Native American Studies

University of California, Davis

This column's focus:

THE WTO NULLIFIES THE CONSTITUTION

GATT, the "general agreement on trade and tariffs", is an international treaty which, by means of periodical modifications, is designed to remove tariffs and non-tariff barriers to trade across national boundaries.

The newest modification of GATT, approved as an ordinary statute by the U.S. Congress, has resulted in the setting up of what some have termed a world government, the World Trade Organization, a bureaucratic agency which has incredible power over the signatories to the treaty. The WTO is able to set aside laws adopted by cities, counties, tribes, states or provinces, and even nations, if they serve in any manner to restrict trade.

The WTO is “a world government with teeth,” that is, with real authority over member states, not simply a weak sister like the United Nations (which has no real enforcement power unless backed up in the Security Council by the U.S. Russia, and all other permanent members).

GATT and the WTO pose immense constitutional problems for the peoples of the United States, Canada and other “federal” (decentralized) systems of government. GATT was based upon the assumption that all signatories are unitary states in which the central government has the absolute power to agree to a treaty which commits all of its divisions to strict adherence. But such is not the case with the United States and Canada, where states, provinces, territories and Native reservations or reserves have inherent powers and residual sovereignty.

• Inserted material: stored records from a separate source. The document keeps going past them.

(* ===== verification/BabelRouteWitness.v ===== *)
(** * Concrete route tables

    The theorems on the route and source tables at a small mesh: two neighbors
    that announce the same prefix. The smoothed metric is taken in whole numbers,
    with a decay that halves the excess. *)

From S2P Require Import Prelude Netip BabelTlv BabelRaw BabelMetric BabelRoute BabelFeasible BabelSelect BabelTable.

#[local] Instance wholeFloat : Float := {
  F := Z; fzero := 0; fofZ := λ z, z; fleb := Z.leb; fltb := Z.ltb; fmax := Z.max;
  fdamp := λ cost smoothed _ _, cost + (smoothed - cost) / 2
}.

Definition routerA : list Z := replicate 7 0 ++ [10].
Definition keyA : routeKey := mkKey PrefixZero (AddrPrefix (Addr4 (10 * 2 ^ 24)) 8).

(** A neighbor that answers, and reports [cost] for the link. *)
Definition peerAt (id : string) (cost : Z) : neighborState :=
  mkNeighbor id AddrInvalid true Second (4 * Second) 0 0 noHistory 0 true 0 0 false true 0 ∅
    cost true (100 * Second) 0 false 0 0 ∅.

Definition mesh (n : nat) : neighborState := if (n =? 1)%nat then peerAt "a" 96 else peerAt "b" 96.

Definition routeVia (metric expires : Z) : routeInfo := mkRoute routerA 7 metric (20 * Second) expires 0 0.

(** Two routes of the same cost, one with a cheaper announcement. *)
Definition entryA : keyEntry :=
  mkEntry (<[1%nat := routeVia 30 (50 * Second)]> (<[2%nat := routeVia 10 (50 * Second)]> ∅)) noSelection (replicate 8 0) 0.

Definition table0 : routeTable := newRouteTable (4 * Second) 16 DefaultCostParams true.

(** Two advertisements of one source, one of another and a sweep. *)
Definition told : list sourceOp :=
  [OpObserve keyA (mkAdv routerA 5 100) "a" Second; OpSweep (2 * Second) [mkSourceKey keyA routerA];
   OpObserve keyA (mkAdv (replicate 8 9) 1 1) "b" (2 * Second); OpObserve keyA (mkAdv routerA 5 90) "b" (3 * Second)].

Lemma feasible_beats_advertised_witness :
  feasible (fold_left sourceStep told table0) keyA (mkAdv routerA 5 50) "a" = true ∧ closer 0 5 50 5 90.
Proof.
  assert (feasible (fold_left sourceStep told table0) keyA (mkAdv routerA 5 50) "a" = true) as Hf by (vm_compute; reflexivity).
  split; [exact Hf|].
  apply (feasible_beats_advertised 0 keyA Second (4 * Second) 16 DefaultCostParams true told (4 * Second) (mkAdv routerA 5 50) "a") with (a := mkAnn 5 90 "b" (3 * Second)).
  - vm_compute. repeat split; congruence.
  - vm_compute omap. repeat constructor; done.
  - done.
  - done.
  - exact Hf.
  - vm_compute omap. right. left.
  - done.
Defined.

Lemma entryA_visits : visits [1%nat; 2%nat] entryA ∧ visits [2%nat; 1%nat] entryA.
Proof.
  assert (∀ n, n ∈ [1%nat; 2%nat] ↔ is_Some (routes entryA !! n)) as Hn.
  { intros n. cbn [entryA routes]. rewrite !lookup_insert_is_Some', lookup_empty, is_Some_alt. set_solver. }
  split; (split; [apply (bool_decide_unpack _); vm_compute; done|]); intros n; rewrite <- Hn; set_solver.
Qed.

Lemma select_sound_witness :
  let rt' := selectRoute mesh table0 keyA entryA (10 * Second) [1%nat; 2%nat] in
  (selNeighbor ∘ selected <$> entries rt' !! keyA) = Some (Some 2%nat) ∧
  match entries rt' !! keyA with
  | None => ∀ n, settle mesh table0 (routes entryA) (10 * Second) n = None
  | Some e' => (∀ n, routes e' !! n = settle mesh table0 (routes entryA) (10 * Second) n) ∧
      (∃ n r, routes e' !! n = Some r) ∧ selection_spec mesh rt' keyA (10 * Second) None (routes e') (selected e')
  end.
Proof.
  intros rt'. split; [vm_compute; reflexivity|].
  apply (select_sound mesh table0 keyA entryA (10 * Second) [1%nat; 2%nat]), entryA_visits.
Defined.

Lemma select_order_irrelevant_witness :
  let t1 := selectRoute mesh table0 keyA entryA (10 * Second) [1%nat; 2%nat] in
  let t2 := selectRoute mesh table0 keyA entryA (10 * Second) [2%nat; 1%nat] in
  set_starved t1 [] = set_starved t2 [] ∧ starved t1 ≡ₚ starved t2.
Proof.
  apply (select_order_irrelevant mesh table0 keyA entryA (10 * Second) [1%nat; 2%nat] [2%nat; 1%nat]); [apply entryA_visits..|].
  intros n n'. cbn [entryA routes]. rewrite !lookup_insert_is_Some', !lookup_empty, !is_Some_alt.
  intros [<-|[<-|[]]] [<-|[<-|[]]]; done.
Defined.

(** A table after one announcement. *)
Definition table1 : routeTable := update mesh table0 1 keyA (mkAdv routerA 7 30) (20 * Second) (10 * Second) [1%nat].

Lemma table1_reached : rtc step table0 table1.
Proof.
  apply rtc_once. apply (StepUpdate mesh table0 1 keyA (mkAdv routerA 7 30) (20 * Second) (10 * Second) [1%nat]); try done.
  split; [apply NoDup_singleton|]. intros n. cbn. rewrite lookup_insert_is_Some', lookup_empty, is_Some_alt. set_solver.
Qed.

Lemma table_sound_witness :
  size (entries table1) = 1%nat ∧ nextExpiry table1 = 30 * Second ∧
  ∀ key e, entries table1 !! key = Some e →
    (∃ n r, routes e !! n = Some r) ∧ selected_ok e ∧
    ∀ n r, routes e !! n = Some r →
      0 < nextExpiry table1 ≤ expiresAt r ∧ (n ∈ retracted table1 → rxMetric r = MetricInfinity).
Proof.
  split; [vm_compute; reflexivity|]. split; [vm_compute; reflexivity|].
  apply (table_sound (4 * Second) 16 DefaultCostParams true table1 table1_reached).
Defined.

Lemma forwarding_is_selection_witness :
  selectedNeighbor table1 keyA = Some 1%nat ∧ ∀ key, sentTo (log table1) key = selectedNeighbor table1 key.
Proof.
  split; [vm_compute; reflexivity|].
  apply (forwarding_is_selection (4 * Second) 16 DefaultCostParams true table1 table1_reached).
Defined.

Lemma table1_keys : dom (entries table1) = {[keyA]}.
Proof. apply (bool_decide_unpack _). vm_compute. exact I. Qed.

Lemma table1_routes : (dom ∘ routes <$> entries table1 !! keyA) = Some {[1%nat]}.
Proof. apply (bool_decide_unpack _). vm_compute. exact I. Qed.

Lemma sweep_deadline_exact_witness :
  let rt' := sweepExpired mesh table1 (40 * Second) [(keyA, [1%nat])] [] in
  nextExpiry rt' = 60 * Second ∧
  (∀ key e n r, entries rt' !! key = Some e → routes e !! n = Some r → 0 < nextExpiry rt' ≤ expiresAt r).
Proof.
  intros rt'. split; [vm_compute; reflexivity|].
  apply (sweep_deadline_exact mesh (4 * Second) 16 DefaultCostParams true table1 (40 * Second) [(keyA, [1%nat])] []
    table1_reached); [done|].
  split.
  - apply NoDup_singleton.
  - intros key Hk%elem_of_dom. rewrite table1_keys in Hk. apply elem_of_singleton in Hk as ->. left.
  - intros key o e e' [= -> ->]%list_elem_of_singleton Hk [= <-]. pose proof table1_routes as Hd. rewrite Hk in Hd.
    injection Hd as Hd. split; [apply NoDup_singleton|]. intros n. rewrite <- elem_of_dom, Hd.
    by rewrite list_elem_of_singleton, elem_of_singleton.
Defined.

The United States and Canada are both federal systems, with power dispersed among many levels of government. GATT does away with that historic balance of power altogether in relation to any laws affecting trade, commerce, or the movement of goods and products (including intangibles) across any and all boundaries. All environmental and pesticide control laws, for example, can eventually be swept aside under GATT.

But the WTO also threatens the Constitution of the United States in another very serious way. GATT was a treaty and the Constitution absolutely requires (no exceptions) that any international agreement which becomes part of U.S. law be ratified by a two-thirds majority of U.S. Senators. The Clinton and Bush administrations decided to try to cram GATT down our throats as an ordinary piece of legislation, however, by pretending that an international trade agreement is somehow not a “real” treaty.

It is very significant that the White House always holds that every agreement designed to protect the rights of ordinary citizens (such as the international agreements guaranteeing human rights) are treaties requiring a two-thirds majority vote in the U.S. Senate. Why then are trade agreements to be treated differently? Why does the Biosphere Convention await a two-thirds vote and time-consuming committee hearings? Why didn't Clinton introduce the Nuclear Proliferation Agreement as an ordinary piece of legislation?

The Constitution of the United States gives to the federal government only limited, enumerated powers. The rest are left to the states, to the Indian tribes and to the people. But that democratic system is gradually being done away with by unwise agreements which consolidate the power of international bureaucratic governments whose leaders are never elected. Free trade may, on occasion, be a good thing, but protecting our constitutional rights is surely even more important.

Fundamentally, the WTO is designed to work in the interests of the richest, more aggressive corporations. There is very little doubt but that GATT will cause the mass dislocation of peasants, farmers, workers, and small business people as well as the destruction of regional and local cultures and languages.

Also, under GATT small governments lose control over their own economies, and cultures are placed at the mercy of the economic giants and of uncaring economic forces. The WTO treaty illegally amends our constitutions and threatens the very existence of democracy and self-government.

[Professor Jack D. Forbes, Powhatan-Delaware, is the author of Columbus and Other Cannibals, Africans and Native Americans and other books.]